Para lamento de quienes consideramos la actividad libre del pensar como el mayor logro de la humanidad, los ataques sistemáticos a la cultura, a la ciencia y a toda actividad dirigida a conformar sujetos más conscientes, más justos, más sabios, procedan de donde procedan —y se ha visto que el lugar desde donde se lanzan los misiles está más allá de las derechas y las izquierdas—, son deleznables y mezquinos. Cofinhal, presidente del Tribunal Revolucionario que ajustició a Lavoisier, lo hizo al grito de «la República no tiene necesidad de científicos». Entre 1558 y 1559, dos execrables Pragmáticas promulgadas por Felipe II, el rey «prudente», prohibieron respectivamente la libre traducción, impresión y circulación de libros y la salida de españoles a estudiar en universidades extranjeras. Siglos antes, el emperador Juliano II, apodado «el Apóstata», vedaba a los cristianos los estudios humanísticos, «no fuese que, si aguzaban la lengua, estuviesen más preparados para contestar a los ataques de los gentiles». Con sus diferencias, los ejemplos aducidos tienen en común que las razones por las cuales se atacó y confiscó el saber fueron tan espurias como destructoras.
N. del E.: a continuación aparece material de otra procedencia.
(** ** More about the receive loop *)

(** X13: a receive that fails or brings nothing does not end the loop.
    When [axidma0read] returns zero or a negative value, the round prints
    the count line and no byte, and the loop goes on with the next
    receive: there is no way out of it and no cleanup. *)
Theorem failed_receive_is_not_fatal (W : world) (dev : axidma_dev_t)
    (trans : dma_transfer) (n k : nat) (rbuffer : buffer) (rec_len : Z)
    (data : list Z) :
  axidma0read W k = (rec_len, data) →
  rec_len ≤ 0 →
  receive_loop W dev trans (S n) k rbuffer
  = after [ Call_axidma0read dev trans rec_len;
            Fprintf stdout (nl +:+ "rec_len = 0x" +:+ printf_d rec_len +:+ nl) ]
          (receive_loop W dev trans n (S k) (store data rbuffer)).
Proof.
  intros Hread Hlen. cbn [receive_loop]. rewrite Hread.
  unfold hex_dump. replace (Z.to_nat rec_len) with 0%nat by lia. cbn [for_loop].
  by rewrite app_nil_r.
Qed.

Lemma failed_receive_witness :
  let W := Build_world Posix.getopt 7 (λ _, [2]) (λ _, [1]) (λ _, 0) (λ _, (-5, [])) 0
                       (λ _, 0) in
  receive_loop W 7 trans_zero 2 0 zero_buffer
  = after [ Call_axidma0read 7 trans_zero (-5);
            Fprintf stdout (nl +:+ "rec_len = 0x" +:+ printf_d (-5) +:+ nl) ]
          (receive_loop W 7 trans_zero 1 1 (store [] zero_buffer)).
Proof.
  intros W.
  apply (failed_receive_is_not_fatal W 7 trans_zero 1 0 zero_buffer (-5) []).
  - reflexivity.
  - lia.
Defined.

Lemma receive_loop_count (W : world) (dev : axidma_dev_t) (trans : dma_transfer)
    (n k : nat) (rbuffer : buffer) :
  valid_buffer rbuffer →
  (∀ j, fst (axidma0read W j) ≤ MAXLENGTH) →
  read_transfers (events (receive_loop W dev trans n k rbuffer)) = replicate n trans.
Proof.
  intros Hvalid Hcap. revert k rbuffer Hvalid.
  induction n as [|n IH]; intros k rbuffer Hvalid; cbn [receive_loop]; [done|].
  specialize (Hcap k). destruct (axidma0read W k) as [rec_len data]. cbn [fst] in Hcap.
  pose proof (store_valid data rbuffer Hvalid) as Hstore.
  destruct (hex_dump rec_len (store data rbuffer)) as [dump|] eqn:Ed.
  - rewrite events_after. unfold read_transfers in *. rewrite !omap_app.
    rewrite (IH _ _ Hstore). cbn [omap list_omap app replicate].
    assert (Hd : omap (λ e, match e with Call_axidma0read _ t _ => Some t | _ => None end)
                      dump = []).
    { pose proof (hex_dump_prints _ _ _ Ed) as Hp. clear -Hp.
      induction Hp as [|e evs He _ IH]; [done|]. by destruct e. }
    rewrite Hd. reflexivity.
  - rewrite hex_dump_lines in Ed by (destruct Hstore as [-> _]; lia). discriminate.
Qed.

(** X14: the receive task does not end by itself.  Once it reached its
    loop, and as long as no receive reports more bytes than the buffer
    holds, after any number n of rounds it has issued exactly n receives,
    all with the one descriptor the channel resolution left, has released
    nothing and is still in the loop. *)
Theorem receive_task_never_returns (U : util) (W : world) (argc : Z)
    (argv : list string) (n : nat) :
  let r := rapidio_taks_rec U W argc argv n in
  reaches_transfer U W argc argv →
  (∀ j, fst (axidma0read W j) ≤ MAXLENGTH) →
  out r = Running
  ∧ released (events r) = []
  ∧ closes (events r) = []
  ∧ ∃ trans,
      resolve_channels (snd (parse_args U W argc argv trans_zero))
        (axidma_get_dma_tx W (axidma_init W)) (axidma_get_dma_rx W (axidma_init W))
      = Some trans
      ∧ read_transfers (events r) = replicate n trans.
Proof.
  intros r Hr Hcap. subst r. unfold rapidio_taks_rec.
  destruct (task_cases U W argc argv
              (λ _ dev trans, receive_loop W dev trans n 0 zero_buffer))
    as [(_ & trans & Hres & ->)|[Hn _]]; [|done].
  rewrite out_after, events_after.
  split; [apply receive_loop_runs; [apply zero_buffer_valid | done]|].
  destruct (receive_loop_shows W (axidma_init W) trans n 0 zero_buffer)
    as (_ & _ & _ & I4 & _).
  pose proof (receive_loop_count W (axidma_init W) trans n 0 zero_buffer
                zero_buffer_valid Hcap) as Hcount.
  split; [|split].
  - unfold released in *. by rewrite omap_app, I4.
  - pose proof (receive_loop_no_close W (axidma_init W) trans n 0 zero_buffer) as Hloop.
    unfold closes in *. rewrite omap_app, Hloop. reflexivity.
  - exists trans. split; [done|].
    unfold read_transfers in *. by rewrite omap_app, Hcount.
Qed.

Lemma receive_task_never_returns_witness :
  out (rapidio_taks_rec Sample.helpers Sample.device_rec 0 [] 3) = Running
  ∧ read_transfers (events (rapidio_taks_rec Sample.helpers Sample.device_rec 0 [] 3))
    = replicate 3 (Build_dma_transfer 2 0 0 1 (-1)).
Proof.
  destruct (receive_task_never_returns Sample.helpers Sample.device_rec 0 [] 3)
    as (H1 & _ & _ & trans & Hres & Hreads).
  - split; [exists 0; split; [reflexivity | lia] | repeat split; discriminate].
  - intros j. unfold MAXLENGTH. cbn. lia.
  - split; [exact H1|]. injection Hres as <-. exact Hreads.
Defined.

(** A round that leaves the array stays undefined. *)
Lemma for_loop_dump_none (rbuffer : buffer) (n : nat) (i : Z) :
  for_loop n i (dump_byte rbuffer) None = None.
Proof. revert i. induction n as [|n IH]; intros i; cbn [for_loop]; [done | apply IH]. Qed.

Lemma hex_dump_outside (rec_len : Z) (rbuffer : buffer) :
  (length rbuffer < Z.to_nat rec_len)%nat → hex_dump rec_len rbuffer = None.
Proof.
  intros Hlen. unfold hex_dump.
  replace (Z.to_nat rec_len)
    with (length rbuffer + S (Z.to_nat rec_len - length rbuffer - 1))%nat by lia.
  rewrite for_loop_app.
  pose proof (hex_dump_lines (Z.of_nat (length rbuffer)) rbuffer) as H.
  unfold hex_dump in H. rewrite Nat2Z.id in H. rewrite H by lia.
  cbn [for_loop]. unfold dump_byte at 2. cbn [mbind option_bind].
  rewrite Z.add_0_l, Nat2Z.id.
  rewrite (lookup_ge_None_2 rbuffer (length rbuffer)) by lia.
  cbn [mbind option_bind]. apply for_loop_dump_none.
Qed.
Como con la Ética.
Sexto Empírico, filósofo griego que escribía en los albores del primer milenio, se opuso a toda forma de dogmatismo derivado de las pretensiones de universalidad y verdad de los saberes particulares. A tales pretensiones contrapuso un terapéutico escepticismo que plasmó en su tratado —en realidad un compendio—, Adversus dogmaticos («Contra los dogmáticos»). No concibo actitud más dogmática que la promoción de esquemas de pensamiento unidimensionales, derivados de la racionalidad económica y tecnológica. Prefiero un pensar bullicioso, nebuloso y repleto de dudas, que tenga como objeto al ser humano en toda su complejidad, a la certeza ingenua del creyente iluminado, el revolucionario abducido, el camarada fanático o el experto irrefutable. No por memético va a ser menos cierto aquello de que lo peligroso es el pensar, no los pensamientos.